Problem description: Your answer needs to include each line of the records in which the string "Hinv" can be found.

Stored data entries:
***

(** ** Properties *)

(** C28: parsing inverts printing with the grammar's precedences.  For every
    syntax tree of the expression language, the text that writes [OR] below
    [AND] below [NOT] below the comparisons, both chains associating to the left,
    with parentheses only where these precedences require them, is parsed to that
    very tree, provided the tree needs at most the parser's depth of 50 and the
    text stays within the limits of the lexer. *)
Theorem parse_print e :
  ast_ok e = true -> (need_at 0 e <= S kMaxParserDepth)%nat ->
  (length (print e) < kMaxLexerTokens)%nat -> len (print_tokens (print e)) <= kMaxExpressionChars ->
  parse_expression (tokenize (print_tokens (print e))) = Ok e.
Proof.
  intros Hok Hneed Hn Hl. pose proof (print_ok e Hok) as Htok. rewrite tokenize_printed by done. set (eof := tok END_OF_FILE []).
  unfold parse_expression. rewrite last_snoc. cbn [default].
  destruct (Z.ltb_spec kMaxParserTokens (len (print e ++ [eof]))) as [Hx|_].
  { rewrite len_app in Hx. unfold len, kMaxParserTokens, kMaxLexerTokens in *. simpl in Hx. lia. }
  assert (Hinv : existsb (fun t => bool_decide (ttype t = INVALID)) (print e ++ [eof]) = false).
  { rewrite existsb_app. cbn [existsb]. rewrite orb_false_r. clear -Htok. induction (print e) as [|t ts IH]; [done|].
    cbn [existsb forallb] in *. apply andb_prop in Htok as [Ht Hts]. rewrite (IH Hts), orb_false_r. unfold token_ok in Ht. by destruct (ttype t). }
  rewrite Hinv. pose proof (print_opens e Hok) as Hopen. pose proof (reads_print eof e Hok) as Hr.
  apply (reads_at eof 0) in Hr; [|lia]. change (print_at 0 e) with (print e) in Hr.
  destruct (print e) as [|t ts]; [done|]. cbn [app peek opens] in *. apply andb_prop in Hopen as [_ Hopen%negb_true_iff]. rewrite Hopen.
  change (t :: ts ++ [eof]) with ((t :: ts) ++ [eof]). rewrite (reads0_whole eof _ _ _ _ [eof] Hr) by done.
  cbn [expected_bind fst snd]. change (negb (peek_is eof END_OF_FILE [eof])) with false. cbv iota. by rewrite fold_constants_id.
Qed.

(** The tree of [NOT (a = :x OR b.c[3] IN (:y, :z)) AND attribute_exists(#d)]. *)
Definition sample : ASTNode :=
  let path s := PathNode [SegName s] in
  let value s := PlaceholderNode s in
  BinaryOpNode (lit "AND")
    (FunctionCallNode (lit "NOT")
       [BinaryOpNode (lit "OR")
          (BinaryOpNode (lit "=") (path (lit "a")) (value (lit ":x")))
          (FunctionCallNode (lit "IN")
             [PathNode [SegName (lit "b"); SegName (lit "c"); SegIndex 3]; value (lit ":y"); value (lit ":z")])])
    (FunctionCallNode (lit "ATTRIBUTE_EXISTS") [path (lit "#d")]).

Lemma parse_print_witness :
  print_tokens (print sample) = lit "NOT ( a = :x OR b . c [3] IN ( :y , :z ) ) AND ATTRIBUTE_EXISTS ( #d ) " /\
  parse_expression (tokenize (print_tokens (print sample))) = Ok sample.
Proof.
  split; [vm_compute; reflexivity|].
  apply (parse_print sample); [vm_compute; reflexivity|vm_compute; lia|vm_compute; lia|vm_compute; discriminate].
Defined.

(** Whatever text a client sends, a tree the parser accepts contains only
    operators of the grammar, names of 1 to 255 bytes, at most 129 arguments per
    call, and non-empty document paths of at most 51 segments whose list indices
    fit an unsigned 64-bit integer; literal and plain-identifier nodes, which the
    evaluator treats differently, never occur. *)
Theorem parse_expression_bounds text e : parse_expression (tokenize text) = Ok e -> tree_ok e = true.
Proof.
  unfold parse_expression. intros H. destruct (_ <? _); [done|]. destruct (existsb _ _); [done|].
  destruct (parse_or _ _ _) as [p|er] eqn:E; [|done]. cbn [expected_bind] in H. destruct (negb _); [done|]. simplify_eq.
  rewrite fold_constants_id. destruct p as [x ts]. by apply parse_good in E.
Qed.

Lemma parse_expression_bounds_witness :
  exists e, parse_expression (tokenize (lit "size(a) > :n and not b[18446744073709551615] = :m or c between :l and :h")) = Err InvalidExpression /\
    parse_expression (tokenize (lit "size(a) > :n and not b[12] = :m or c between :l and :h")) = Ok e /\ tree_ok e = true.
Proof.
  eexists. split; [vm_compute; reflexivity|]. split; [vm_compute; reflexivity|].
  apply (parse_expression_bounds (lit "size(a) > :n and not b[12] = :m or c between :l and :h")). vm_compute. reflexivity.
Defined.
Lemma additive_loop_returns operand fuel : (forall s, closed s -> (left_to_read s < fuel)%nat -> returns s (operand s)) ->
  forall n lhs s, closed s -> (left_to_read s < n)%nat -> (left_to_read s < fuel)%nat -> returns s (additive_loop operand n lhs s).
Proof.
  intros Ho n. induction n as [|n IH]; intros lhs s Hc Hn Hf; [lia|]. cbn [additive_loop]. destruct (is_sign_op s) eqn:E; [|by apply returns_now].
  destruct (closed_skip s Hc) as (Hc1 & _ & Hs1).
  assert (Hne : peek_type s <> End) by (unfold is_sign_op in E; apply andb_prop in E as [E _]; apply bool_decide_eq_true in E; congruence).
  specialize (Hs1 Hne). change (advance s) with (peek s, skip s). cbv iota beta.
  destruct (Ho (skip s) Hc1 ltac:(lia)) as (r & s2 & -> & Hc2 & Hs2). destruct (arithmetic _ _ _) as [v|msg]; [|apply returns_fail; [done|lia]].
  destruct (IH (Some v) s2 Hc2 ltac:(lia) ltac:(lia)) as (x & s' & -> & Hc' & Hl'). apply returns_now; [done|lia].
Qed.

Lemma additive_returns fuel : forall s, closed s -> (left_to_read s < fuel)%nat -> returns s (parse_additive names values fuel s).
Proof.
  induction fuel as [|fuel IH]; intros s Hc Hf; [lia|]. cbn [parse_additive].
  assert (Ho : forall s, closed s -> (left_to_read s < S fuel)%nat -> returns s (parse_operand names values (parse_additive names values fuel) s)).
  { intros s1 Hc1 Hl1. apply operand_returns; [done|]. intros s2 Hc2 Hl2. apply IH; [done|lia]. }
  destruct (Ho s Hc Hf) as (lhs & s1 & -> & Hc1 & Hs1).
  destruct (additive_loop_returns _ (S fuel) Ho (S (length (rest s1))) lhs s1 Hc1) as (x & s' & -> & Hc' & Hl'); [unfold left_to_read; lia|lia|].
  apply returns_now; [done|lia].
Qed.
Lemma reads_since {A} v version (p : parser A) w a d :
  reads p w a -> reads (since v version p d) (if v <=? version then w else []) (if v <=? version then a else d).
Proof. intros H. unfold since. by destruct (v <=? version). Qed.

Lemma store_all_sorted {V} (l : list (bytes * V)) : msorted l -> store_all l = l.
Proof.
  intros Hs. unfold store_all. assert (H : forall acc, msorted (acc ++ l) -> fold_left (fun m e => mset e.1 e.2 m) l acc = acc ++ l); [|by apply H].
  clear Hs. induction l as [|[k v] l IH]; intros acc Hs; [by rewrite app_nil_r|]. cbn [fold_left fst snd].
  rewrite mset_last; [rewrite IH; rewrite <- app_assoc; done|]. apply msorted_app in Hs as (_ & _ & Hs).
  eapply Forall_impl; [exact Hs|]. intros e He. unfold above in He. apply Forall_cons in He as [He _]. done.
Qed.

Lemma reads_indexes version def : 
  forall (A : Type) (k : list GlobalSecondaryIndex -> list LocalSecondaryIndex -> parser A) w a,
  count_fits (global_secondary_indexes def) = true -> forallb gsi_fits (global_secondary_indexes def) = true ->
  count_fits (local_secondary_indexes def) = true -> forallb lsi_fits (local_secondary_indexes def) = true ->
  reads (k (if 3 <=? version then map persisted_gsi (global_secondary_indexes def) else [])
           (if 3 <=? version then local_secondary_indexes def else [])) w a ->
  reads (gsis <~ since 3 version (read_list read_gsi) []; lsis <~ since 3 version (read_list read_lsi) []; k gsis lsis)
    ((if 3 <=? version then write_indexes def else []) ++ w) a.
Proof.
  intros A k w a Hgc Hg Hlc Hl Hk. unfold count_fits in *. rewrite Z.ltb_lt in Hgc, Hlc. rewrite forallb_iff in Hg. rewrite forallb_iff in Hl.
  replace ((if 3 <=? version then write_indexes def else []) ++ w) with
    ((if 3 <=? version then write_list write_gsi (global_secondary_indexes def) else []) ++
     (if 3 <=? version then write_list write_lsi (local_secondary_indexes def) else []) ++ w)
    by (unfold write_indexes; destruct (3 <=? version); by rewrite <- ?app_assoc).
  eapply reads_bind; [apply reads_since, (reads_list _ _ persisted_gsi); [done|intros; apply write_str_nonempty|]|].
  { eapply Forall_impl; [exact Hg|apply reads_gsi]. }
  eapply reads_bind; [apply reads_since, reads_list_id; [done|intros; apply write_str_nonempty|]|done].
  eapply Forall_impl; [exact Hl|apply reads_lsi].
Qed.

***

Your solution:
  assert (Hinv : existsb (fun t => bool_decide (ttype t = INVALID)) (print e ++ [eof]) = false).
  rewrite Hinv. pose proof (print_opens e Hok) as Hopen. pose proof (reads_print eof e Hok) as Hr.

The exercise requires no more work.